Health Minister Dechen Wangmo

Community transmission is inevitable: MoH Minister

A four pillar strategy to prevent community transmission

The Health Minister Dechen Wangmo on the sidelines of the COVID-19 press brief sounded a stark but important warning that the community transmission of COVID-19 in Bhutan is inevitable and only a matter of time.

She said the only unknowns are on when it will come, where it will come and how it will come.

The minister on a personal note also said that even if the schools reopen she would not send her eight-year-old son to school given the risks and many unknowns around the virus.

She said there is still no conclusive answers on how the virus transmits, what the vaccine is and how it jumped from animals to humans.

The minister made this comment in the backdrop of a worsening caseload in the number of cases and deaths both internationally and in the region.

As schools reopen and as the country adapts itself to the new normal, the Ministry of Health (MoH) has developed a community transmission mitigation strategy.

Health Minister Dechen Wangmo said that it is very important to stop the spread of community transmission of COVID-19 in the country.

The goal of the four pillars strategy is to prevent or slow the spread of coronavirus to protect all individuals, especially those who are at an increased risk due to severe illness and underlying medical conditions, and to minimize morbidity and mortality of COVID-19 in the community level, such as schools, workplaces, and healthcare organizations.

It also aims to empower institutions and community to implement the mitigation strategy, emphasizing individual responsibility for implementing recommended personal-level actions, minimizing social and economic disruptions, and ensuring access to essential health care and other social services.

Lyonpo Dechen Wangmo said under the first pillar, testing is to be intensified to prevent community transmission. Testing has also started in Gelephu in addition to Mongar, Thimphu and Phuentsholing. RT-PCR test is now done in the four regional hospitals. Earlier it was just RCDC where RT-PCR test was done.

Lyonpo said that a new Antigen Testing, which is done through nose and mouth, will show the result in 30 minutes. If the Antigen Test is negative then the RT-PCR test will also be negative. It is very effective in emergency use, said Lyonpo.

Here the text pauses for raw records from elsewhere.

(** [TyperDict.__str__]. *)
Definition TyperDict_str (self : val) : M (list fragment) :=
  value <- getattr_value self ;;
  ret [Lit "<TyperDict: value="; Fmt value; Lit ">"].

(** ** parse_typer_dicts *)

(** The body of [for i, typer_dict in enumerate(typer_dicts)], from
    position [i] on.  The iterator is asked for the next element on every
    round; [fuel] bounds the number of rounds. *)
Fixpoint parse_typer_dicts_loop (fuel : nat) (typer_dicts : val) (i : nat)
  : M unit :=
  match fuel with
  | O => raise (SystemError [Lit "out of fuel"])
  | S fuel' =>
      nxt <- list_iter_next typer_dicts i ;;
      match nxt with
      | None => ret tt
      | Some typer_dict =>
          c <- truthy typer_dict ;;
          v <- (if c then getattr_value typer_dict else new_dict []) ;;
          list_setitem typer_dicts i v ;;;
          cur <- list_getitem typer_dicts i ;;
          is_dict <- isinstance_dict cur ;;
          if negb is_dict
          then
            bad <- list_getitem typer_dicts i ;;
            raise (ValueError [Fmt bad; Lit " must be passed as a dictionary"])
          else parse_typer_dicts_loop fuel' typer_dicts (S i)
      end
  end.

(** [parse_typer_dicts(typer_dicts)].  The loop never changes the length of
    the list, so one round per element and one more for the iterator to
    stop are enough fuel. *)
Definition parse_typer_dicts (typer_dicts : val) : M val :=
  fun st =>
    (parse_typer_dicts_loop (S (list_length (heap st) typer_dicts))
       typer_dicts 0 ;;;
     ret typer_dicts) st.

The Rapid Test Kits is available in all the hospitals in the country, and RT-PCR is made available in the four regional hospitals and Antigen Testing will be available in the border areas in the first phase. People will be trained on how to conduct the Antigen Testing, especially in the southern borders and in a few weeks’ time, Antigen Testing services will be provided in the other dzongkhags as well.

The second pillar will cover the need for enhanced surveillance, where the identified staff in schools is trained on how to take care of the students if there are cases and to report any kinds of symptoms so that testing can be done.

Offices have been asked to identify COVID-19 focal people. This includes movement of people and transport.

Another one is the passive health based surveillance. Lyonpo said any person with flu symptoms coming in the hospital is to be tested immediately.

Third, is to enhance surge capacity. In case there is community transmission, and the number of cases increases, and if the patients do not have symptoms then they will be kept in isolation centers and not in hospitals.

And if there are serious cases, then they will be taken to the COVID-19 wards in the hospital.

DeSuups will take care of those asymptomatic and not serious COVID-19 cases. And symptomatic cases will be brought to COVID-19 ward. Lyonpo said the hospital has 635 COVID-19 beds, in severe cases there are 54 ICU beds and adequate ventilators in the four regional hospitals.

The fourth pillar will promote behavior change, like social distancing, wearing facemasks, washing hands, and not gathering in groups. MoH will focus on the four pillars and inform the people of strategy through 553 election boards across the country including television, print and social media.

Lyonpo said that the currently there is no cure or a vaccine for coronavirus and so utmost care must be taken.